# Scotch Eggs



## jon foster (Jan 11, 2010)

This probably isn't the right place to post this but I'm not sure where else to put it.

Scotch eggs are usually nothing more than a peeled hard boiled egg wrapped in a layer of sausage, then rolled in bread crumbs and deep fried. But I would image you could cook them on a grill or in a smoker as well.

Scotch eggs are awesome too!

Jon.


----------



## mtrhdltd (Jan 11, 2010)

You got me wondering now. If you decide to try it let us know how it comes out.


----------



## morkdach (Jan 11, 2010)

oh yeah they work great on smoker or put them in a fatty or wrap bacon round them.
	

	
	
		
		



		
			






 so on so on


----------



## fire it up (Jan 11, 2010)

Pretty sure someone on here did a fattie but put the hard boiled eggs inside of it.
Absolutely no reason you couldn't put them in the smoker, though I would try without the breadcrumbs first.


----------



## the dude abides (Jan 11, 2010)

Jeanie did some with some homemade sausage a while back.  I can't find the thread but it's on her blog
http://cowgirlscountry.blogspot.com/...otch-eggs.html


----------



## mmmsmoke (Jan 11, 2010)

IMHO it is better to soft boil the eggs then pack with your force meat and bread/fry.

this way the yolk is still palatable.


----------



## mballi3011 (Jan 11, 2010)

FRIED That website is two pages down on the left. Here we smoke tham and they are awesome and good too.


----------



## acemakr (Jan 11, 2010)

Hat tip to 'The Dude Abides' for the link.


----------



## mmmsmoke (Jan 11, 2010)

Alright, alright... point heard.

How, though, could you beat that fried crunch on the outer later of the egg?

I've used quail eggs for these before and they are a real crowd-pleaser.

In order to stay true-to-form here you would have to take care of par-cooking the egg in the smoker, then packing your force meat around it and what would you use to give it that fry-like crunch?

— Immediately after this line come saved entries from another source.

Definition with_files (files : list instanceFileCreator) (o : LaunchOptions) : LaunchOptions :=
  {| lo_instanceTemplates := lo_instanceTemplates o; lo_createFiles := lo_createFiles o ++ files;
     lo_replacements := lo_replacements o; lo_devices := lo_devices o;
     lo_config := lo_config o; lo_profiles := lo_profiles o; lo_image := lo_image o; lo_flavor := lo_flavor o;
     lo_instanceType := lo_instanceType o; lo_unixSocket := lo_unixSocket o |}.

Section files.
Context `{MapRange}.

Definition WithCreateFiles (new : gmap string string) : LaunchOptions → LaunchOptions :=
  with_files (map (λ kv, createFile kv.1 kv.2) (range new)).

Definition WithAppendToFiles (new : gmap string string) : LaunchOptions → LaunchOptions :=
  with_files (map (λ kv, appendTextToFile kv.1 kv.2) (range new)).

Definition WithSymlinks (new : gmap string string) : LaunchOptions → LaunchOptions :=
  with_files (map (λ kv, createSymlink kv.1 kv.2) (range new)).

End files.

Definition WithDirectories (new : list string) : LaunchOptions → LaunchOptions :=
  with_files (map createDirectory new).

Definition WithReplacements (new : option (gmap string (gmap string string))) (o : LaunchOptions) : LaunchOptions :=
  {| lo_instanceTemplates := lo_instanceTemplates o; lo_createFiles := lo_createFiles o;
     lo_replacements := clone_or_copy (lo_replacements o) new; lo_devices := lo_devices o;
     lo_config := lo_config o; lo_profiles := lo_profiles o; lo_image := lo_image o; lo_flavor := lo_flavor o;
     lo_instanceType := lo_instanceType o; lo_unixSocket := lo_unixSocket o |}.

Definition WithDevices (new : option (gmap string (gmap string string))) (o : LaunchOptions) : LaunchOptions :=
  {| lo_instanceTemplates := lo_instanceTemplates o; lo_createFiles := lo_createFiles o;
     lo_replacements := lo_replacements o; lo_devices := clone_or_copy (lo_devices o) new;
     lo_config := lo_config o; lo_profiles := lo_profiles o; lo_image := lo_image o; lo_flavor := lo_flavor o;
     lo_instanceType := lo_instanceType o; lo_unixSocket := lo_unixSocket o |}.

Definition LO_WithConfig (new : option (gmap string string)) (o : LaunchOptions) : LaunchOptions :=
  {| lo_instanceTemplates := lo_instanceTemplates o; lo_createFiles := lo_createFiles o;
     lo_replacements := lo_replacements o; lo_devices := lo_devices o;
     lo_config := clone_or_copy (lo_config o) new; lo_profiles := lo_profiles o; lo_image := lo_image o;
     lo_flavor := lo_flavor o; lo_instanceType := lo_instanceType o; lo_unixSocket := lo_unixSocket o |}.

Definition WithProfiles (new : list string) (o : LaunchOptions) : LaunchOptions :=
  {| lo_instanceTemplates := lo_instanceTemplates o; lo_createFiles := lo_createFiles o;
     lo_replacements := lo_replacements o; lo_devices := lo_devices o;
     lo_config := lo_config o; lo_profiles := lo_profiles o ++ new; lo_image := lo_image o;
     lo_flavor := lo_flavor o; lo_instanceType := lo_instanceType o; lo_unixSocket := lo_unixSocket o |}.

Definition set_image (image : option ImageFamily) (o : LaunchOptions) : LaunchOptions :=
  {| lo_instanceTemplates := lo_instanceTemplates o; lo_createFiles := lo_createFiles o;
     lo_replacements := lo_replacements o; lo_devices := lo_devices o;
     lo_config := lo_config o; lo_profiles := lo_profiles o; lo_image := image;
     lo_flavor := lo_flavor o; lo_instanceType := lo_instanceType o; lo_unixSocket := lo_unixSocket o |}.

(** WithImage sets the instance image. WithImage is a no-op if an Image
    without an Alias or Fingerprint is passed. *)
Definition WithImage (image : option ImageFamily) (o : LaunchOptions) : LaunchOptions :=
  match image with
  | Some (OfImage i) =>
      if (0 <? String.length (img_Alias i))%nat || (0 <? String.length (img_Fingerprint i))%nat
      then set_image image o else o
  | _ => set_image image o
  end.

Definition WithFlavor (v : string) (o : LaunchOptions) : LaunchOptions :=
  {| lo_instanceTemplates := lo_instanceTemplates o; lo_createFiles := lo_createFiles o;
     lo_replacements := lo_replacements o; lo_devices := lo_devices o;
     lo_config := lo_config o; lo_profiles := lo_profiles o; lo_image := lo_image o;
     lo_flavor := v; lo_instanceType := lo_instanceType o; lo_unixSocket := lo_unixSocket o |}.

Definition WithInstanceType (v : string) (o : LaunchOptions) : LaunchOptions :=
  {| lo_instanceTemplates := lo_instanceTemplates o; lo_createFiles := lo_createFiles o;
     lo_replacements := lo_replacements o; lo_devices := lo_devices o;
     lo_config := lo_config o; lo_profiles := lo_profiles o; lo_image := lo_image o;
     lo_flavor := lo_flavor o; lo_instanceType := v; lo_unixSocket := lo_unixSocket o |}.

Definition WithUnixSocket (v : bool) (o : LaunchOptions) : LaunchOptions :=
  {| lo_instanceTemplates := lo_instanceTemplates o; lo_createFiles := lo_createFiles o;
     lo_replacements := lo_replacements o; lo_devices := lo_devices o;
     lo_config := lo_config o; lo_profiles := lo_profiles o; lo_image := lo_image o;
     lo_flavor := lo_flavor o; lo_instanceType := lo_instanceType o; lo_unixSocket := v |}.

(** ** Completing the options: launch_options_complete.go *)

(** [GetDefaultUnixSocketPathFor] of configuration_default.go. *)
Definition GetDefaultUnixSocketPathFor (serverName : string) : error + string :=
  match ({[ LXD := "/var/snap/lxd/common/lxd/unix.socket"; Incus := "/var/lib/incus/unix.socket" ]}
          : gmap string string) !! serverName with
  | None => inl (TerminalError (errorString ("unknown default unix socket path for server " +s+ quote serverName)))
  | Some path => inr path
  end.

These little guys are near and dear to me so I think I'll give it a go .. solely in the smoker... but how to replicate the crunch??


----------



## smokeguy (Jan 11, 2010)

Corn flakes maybe like with fried ice cream?  
Roll on a layer of something at the end and finish on the grill?


----------



## solaryellow (Jan 11, 2010)

I just read a dozen or so of her recipes and am feeling inspired. Wifey is gonna be pissed.


----------



## bassman (Jan 11, 2010)

Jon, you'll have to start hanging out at the daughter's where the smoker is!
	

	
	
		
		



		
		
	


	





 Sounds good fried, too.


----------



## texas-zilla (Jan 11, 2010)

We won an open event with them once. Hard boiled egg wrapped in Jimmy Dean sausage then rolled in Texas BBQ Rub and smoked hot and fast and then we drizzled maple syrup over them. It was an early turn in so I guess they wanted breakfast.


----------



## jon foster (Jan 12, 2010)

Wow, I didn't think there would be any replies to this thread let alone two pages of replies!

I guess I'll have to try a few Scotch Eggs in the smoker when I try a Fatty!

Jon.


----------